Watch now: Video insight into the wider issues raised in this article with Swiss Re’s Yannick Even and the TDI team

The need for autonomous transportation in China cannot be understated. Car accidents kill 500 people every day and 94% of these crashes are due to human error. Additionally, as 80% of China’s population will live in cities by 2030, the concept of connected mobility will require a high degree of coordination between public and private transportation networks.
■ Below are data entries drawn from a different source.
(* ===== verification/Transactions.v ===== *)
(** * [mp-transactions]: data types, getters and transaction hashes

    Models [crates/primitives/transactions/src/lib.rs] (the transaction types),
    [getters.rs] and [compute_hash.rs]. *)
From S2P Require Import Prelude Bytes Deps Felt Hashers.
Local Open Scope Z_scope.

(** [blockifier::execution::contract_class::ContractClass]. *)
Class ContractClassI := {
  ContractClass : Type;
  ContractClass_eq_dec :: EqDecision ContractClass;
}.

(** ** Data *)
Record InvokeTransactionV0 := mk_iv0 {
  iv0_max_fee : Z;
  iv0_signature : list Felt252Wrapper;
  iv0_contract_address : Felt252Wrapper;
  iv0_entry_point_selector : Felt252Wrapper;
  iv0_calldata : list Felt252Wrapper;
}.

Record InvokeTransactionV1 := mk_iv1 {
  iv1_max_fee : Z;
  iv1_signature : list Felt252Wrapper;
  iv1_nonce : Felt252Wrapper;
  iv1_sender_address : Felt252Wrapper;
  iv1_calldata : list Felt252Wrapper;
  iv1_offset_version : bool;
}.

Inductive InvokeTransaction := InvokeV0 (tx : InvokeTransactionV0) | InvokeV1 (tx : InvokeTransactionV1).

Record DeclareTransactionV0 := mk_dv0 {
  dv0_max_fee : Z;
  dv0_signature : list Felt252Wrapper;
  dv0_nonce : Felt252Wrapper;
  dv0_class_hash : Felt252Wrapper;
  dv0_sender_address : Felt252Wrapper;
}.

Record DeclareTransactionV1 := mk_dv1 {
  dv1_max_fee : Z;
  dv1_signature : list Felt252Wrapper;
  dv1_nonce : Felt252Wrapper;
  dv1_class_hash : Felt252Wrapper;
  dv1_sender_address : Felt252Wrapper;
  dv1_offset_version : bool;
}.

Record DeclareTransactionV2 := mk_dv2 {
  dv2_max_fee : Z;
  dv2_signature : list Felt252Wrapper;
  dv2_nonce : Felt252Wrapper;
  dv2_class_hash : Felt252Wrapper;
  dv2_sender_address : Felt252Wrapper;
  dv2_compiled_class_hash : Felt252Wrapper;
  dv2_offset_version : bool;
}.

Inductive DeclareTransaction :=
| DeclareV0 (tx : DeclareTransactionV0)
| DeclareV1 (tx : DeclareTransactionV1)
| DeclareV2 (tx : DeclareTransactionV2).

Record DeployAccountTransaction := mk_da {
  da_max_fee : Z;
  da_signature : list Felt252Wrapper;
  da_nonce : Felt252Wrapper;
  da_contract_address_salt : Felt252Wrapper;
  da_constructor_calldata : list Felt252Wrapper;
  da_class_hash : Felt252Wrapper;
  da_offset_version : bool;
}.

Record HandleL1MessageTransaction := mk_l1 {
  l1_nonce : Z;
  l1_contract_address : Felt252Wrapper;
  l1_entry_point_selector : Felt252Wrapper;
  l1_calldata : list Felt252Wrapper;
}.

Inductive UserTransaction `{ContractClassI} :=
| UDeclare (tx : DeclareTransaction) (class : ContractClass)
| UDeployAccount (tx : DeployAccountTransaction)
| UInvoke (tx : InvokeTransaction).

Inductive Transaction :=
| TDeclare (tx : DeclareTransaction)
| TDeployAccount (tx : DeployAccountTransaction)
| TInvoke (tx : InvokeTransaction)
| TL1Handler (tx : HandleL1MessageTransaction).

(** [starknet_api::transaction::Fee] is a [u128]. *)
Inductive UserOrL1HandlerTransaction `{ContractClassI} :=
| User (tx : UserTransaction)
| L1Handler (tx : HandleL1MessageTransaction) (fee : Z).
In light of these trends, Baidu has recognised that it’s not enough to invest in autonomous driving research but also to pioneer its deployment. To do this, Baidu has established the ‘Apollo’ unit and set a two pronged course for its pursuit of autonomous driving. The first is a range of driverless vehicles that Baidu manufactures in partnership with auto manufacturers for selected use cases. The second is an open source operating system that brings together hardware, software and services to allow auto manufacturers to build autonomous vehicles for China. Although these two approaches differ in size and scale, they share several goals that will significantly impact auto insurance, both of which are worth considering in turn;

  1. Apollo Pilot Initiatives

Apollo Pilot is based on the premise that Baidu will not manufacture autonomous vehicles itself but will instead equip manufacturers with the hardware and software necessary to compete in the autonomous era. To accelerate this, several driverless and semi driverless vehicles have been developed for pre-defined use cases. The first is a self-driving shuttle bus developed in conjunction King Long Automotive and designed to be used in enclosed zones such as airports and industrial parks. The second is an autonomous road cleaner already in use by the Shanghai municipal authority. Other models spanning agri-machinery, semi-autonomous wheelchairs and of course driverless cars.
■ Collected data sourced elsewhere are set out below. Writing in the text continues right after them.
#[export] Instance blockifier : Blockifier := {|
  INITIAL_GAS_COST := 100000000;
  TRANSACTION_GAS_COST := 100000;
  VALIDATE_ENTRY_POINT_NAME := "__validate__"%string;
  VALIDATE_DECLARE_ENTRY_POINT_NAME := "__validate_declare__"%string;
  VALIDATE_DEPLOY_ENTRY_POINT_NAME := "__validate_deploy__"%string;
  selector_from_name _ := mk_new stark_default;
  declare_new tx h c := Ok {| bd_tx := tx; bd_tx_hash := h; bd_contract_class := c |};
  run_execute := @ref_run_execute;
  call_execute _ _ c := eret (Ok (one_event c));
  get_fee_token_balance _ _ _ _ := eret (Ok (stark_from_uint 1000, stark_from_uint 0));
  verify_no_calls_to_other_contracts _ _ := Ok tt;
  update_remaining_gas g _ := g;
  calculate_l1_gas_usage _ _ _ := Ok 3;
  calculate_tx_resources _ g _ := Ok {[ GAS_USAGE := g; "n_steps"%string := 250 ]};
|}.

#[export] Instance blockifier_laws : BlockifierLaws (BL := blockifier).
Proof.
  constructor; simpl.
  - by intros tx h c d [= <-].
  - intros St ST x v r v' Hr. destruct x; simpl in Hr;
      try (unfold eret in Hr; simplify_eq; reflexivity).
    unfold ebind, on_state in Hr. destruct (set_storage_at _ _ _ _) as [[[] s]|] eqn:Hs; [|done].
    unfold eret in Hr. simplify_eq. simpl. apply rtc_once. by eapply call_set_storage_at.
  - intros St ST c s res ctx r s' res' ctx'. unfold eret. intros [= <- <- <- <-]. reflexivity.
  - intros St ST b a s r s'. unfold eret. intros [= <- <-]. reflexivity.
  - intros r g t m [= <-]. apply lookup_insert_eq.
Qed.

(** A state that remembers nothing. *)
#[export] Instance null_state : State unit := {|
  get_storage_at _ _ := eret (Ok stark_default);
  get_nonce_at _ := eret (Ok (mk_new stark_default));
  get_class_hash_at _ := eret (Ok (mk_new stark_default));
  get_compiled_contract_class c := eret (Err (UndeclaredClassHash c));
  get_compiled_class_hash c := eret (Err (UndeclaredClassHash c));
  set_storage_at _ _ _ := eret tt;
  increment_nonce _ := eret (Ok tt);
  set_class_hash_at _ _ := eret (Ok tt);
  set_contract_class _ _ := eret (Ok tt);
  set_compiled_class_hash _ _ := eret (Ok tt);
|}.
#[export] Instance null_changes : StateChanges unit := {| count_state_changes _ := mk_scc 0 0 0 0 |}.

End ReferenceVm.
Bespoke Concepts such as shuttle bus, road cleaners and semi-autonomous wheelchairs are all part of the Baidu Pilot program.

Baidu’s autonomous car has been manufactured with BMW and recently drove 18 miles through Beijing with testing also now underway in Shanghai. Although BMW has several autonomous driving initiatives, Baidu’s ability to partner with top tier manufacturers such as BMW is testament to its unique positioning within China and one that is further strengthened by its access to location data collated from Baidu Maps, China’s most popular mapping application.
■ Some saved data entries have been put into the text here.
(* ===== verification/Conversions.v ===== *)
(** * Conversions of transactions into their executable form

    Models [crates/primitives/transactions/src/conversions.rs].  The conversions
    of felts are the total [to_stark] and [to_new] of [Felt], which the source's
    [into] returns on every felt. *)
From S2P Require Import Prelude Bytes Deps Felt Hashers Transactions Blockifier.
Local Open Scope Z_scope.

Section conversions.
  Context `{SF : StarknetFf} `{SA : StarknetApi} `{SC : StarknetCrypto} {H : HasherT} `{BL : Blockifier}.

Definition vec_of_felt_to_signature (felts : list Felt252Wrapper) : list StarkFelt := map to_stark felts.
Definition vec_of_felt_to_calldata (felts : list Felt252Wrapper) : Calldata := map to_stark felts.

Definition declare_try_into_executable (d : DeclareTransaction) (chain_id : Felt252Wrapper)
    (contract_class : ContractClass) (offset_version : bool) : result TransactionExecutionError bDeclare :=
  let transaction_hash := to_new TransactionHashT (declare_compute_hash d chain_id offset_version) in
  let tx :=
    match d with
    | DeclareV0 t => StDeclareV0 {|
        std01_max_fee := dv0_max_fee t;
        std01_signature := vec_of_felt_to_signature (dv0_signature t);
        std01_nonce := to_new NonceT (dv0_nonce t);
        std01_class_hash := to_new ClassHashT (dv0_class_hash t);
        std01_sender_address := to_new ContractAddressT (dv0_sender_address t) |}
    | DeclareV1 t => StDeclareV1 {|
        std01_max_fee := dv1_max_fee t;
        std01_signature := vec_of_felt_to_signature (dv1_signature t);
        std01_nonce := to_new NonceT (dv1_nonce t);
        std01_class_hash := to_new ClassHashT (dv1_class_hash t);
        std01_sender_address := to_new ContractAddressT (dv1_sender_address t) |}
    | DeclareV2 t => StDeclareV2 {|
        std2_max_fee := dv2_max_fee t;
        std2_signature := vec_of_felt_to_signature (dv2_signature t);
        std2_nonce := to_new NonceT (dv2_nonce t);
        std2_class_hash := to_new ClassHashT (dv2_class_hash t);
        std2_compiled_class_hash := to_new CompiledClassHashT (dv2_compiled_class_hash t);
        std2_sender_address := to_new ContractAddressT (dv2_sender_address t) |}
    end in
  declare_new tx transaction_hash contract_class.

Definition invoke_into_executable (i : InvokeTransaction) (chain_id : Felt252Wrapper) (offset_version : bool)
  : bInvoke :=
  let transaction_hash := invoke_compute_hash i chain_id offset_version in
  {| bi_tx :=
       match i with
       | InvokeV0 t => StInvokeV0 {|
           sti0_max_fee := iv0_max_fee t;
           sti0_signature := vec_of_felt_to_signature (iv0_signature t);
           sti0_contract_address := to_new ContractAddressT (iv0_contract_address t);
           sti0_entry_point_selector := to_new EntryPointSelectorT (iv0_entry_point_selector t);
           sti0_calldata := vec_of_felt_to_calldata (iv0_calldata t) |}
       | InvokeV1 t => StInvokeV1 {|
           sti1_max_fee := iv1_max_fee t;
           sti1_signature := vec_of_felt_to_signature (iv1_signature t);
           sti1_nonce := to_new NonceT (iv1_nonce t);
           sti1_sender_address := to_new ContractAddressT (iv1_sender_address t);
           sti1_calldata := vec_of_felt_to_calldata (iv1_calldata t) |}
       end;
     bi_tx_hash := to_new TransactionHashT transaction_hash |}.

Definition deploy_account_into_executable (d : DeployAccountTransaction) (chain_id : Felt252Wrapper)
    (offset_version : bool) : bDeployAccount :=
  let account_address := get_account_address d in
  let transaction_hash :=
    mk_felt (compute_hash_given_contract_address d (felt0 chain_id) account_address offset_version) in
  {| bda_tx := {|
       stda_max_fee := da_max_fee d;
       stda_version := mk_new (stark_from_uint 1);
       stda_signature := vec_of_felt_to_signature (da_signature d);
       stda_nonce := to_new NonceT (da_nonce d);
       stda_class_hash := to_new ClassHashT (da_class_hash d);
       stda_contract_address_salt := to_new ContractAddressSaltT (da_contract_address_salt d);
       stda_constructor_calldata := vec_of_felt_to_calldata (da_constructor_calldata d) |};
     bda_tx_hash := to_new TransactionHashT transaction_hash;
     bda_contract_address := to_new ContractAddressT (mk_felt account_address) |}.

Definition l1_handler_into_executable (t : HandleL1MessageTransaction) (chain_id : Felt252Wrapper)
    (paid_fee_on_l1 : Z) (offset_version : bool) : bL1Handler :=
  let transaction_hash := l1_handler_compute_hash t chain_id offset_version in
  {| bl1_tx := {|
       stl1_version := mk_new (stark_from_uint 0);
       stl1_nonce := mk_new (stark_from_uint (l1_nonce t));
       stl1_contract_address := to_new ContractAddressT (l1_contract_address t);
       stl1_entry_point_selector := to_new EntryPointSelectorT (l1_entry_point_selector t);
       stl1_calldata := vec_of_felt_to_calldata (l1_calldata t) |};
     bl1_paid_fee_on_l1 := paid_fee_on_l1;
     bl1_tx_hash := to_new TransactionHashT transaction_hash |}.

End conversions.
Baidu Apollo’s autonomous vehicles has a range of parnterships with OEM Chysler, BMW and Daimler.

However, even the most advanced self-driving cars cannot eliminate accidents entirely. The camera on Baidu’s autonomous vehicle currently has an accuracy of 95% in judging traffic lights but even a 1% inaccuracy rate can be disastrous at scale. Baidu has also highlighted several outlier instances such as the “misclassification of traffic light detection” and “localisation error-causing drift” where accidents may be inevitable. Weather conditions such as severe rainfall and snow will also limit the ability of driverless sensors to function properly.

To address this, Baidu has partnered Zhong An to explore a range of auto insurance offerings that cover extenuating circumstances for autonomous cars and will ultimately bring location based insurance products to commuters that are increasingly choosing shared and multiple modes of transportation.

  1. Apollo 3.0

 

The second front in Baidu’s autonomous driving effort is an open source middleware that essentially allows car manufacturers to build and localize their own autonomous vehicles for China. Operating at the intersection of navigation software, hardware such as sensors and computational vision sensors and traditional automobile manufacturing, the Apollo 3.0 program mirrors the approach of Google’s Android which supplied dozens of smartphone manufactures with operating systems through which Google services are then heavily used. Similarly, by helping car manufacturers to build their own autonomous vehicles, Baidu is hoping to establish a foothold through which it can later monetize navigation services, insurance and licenses.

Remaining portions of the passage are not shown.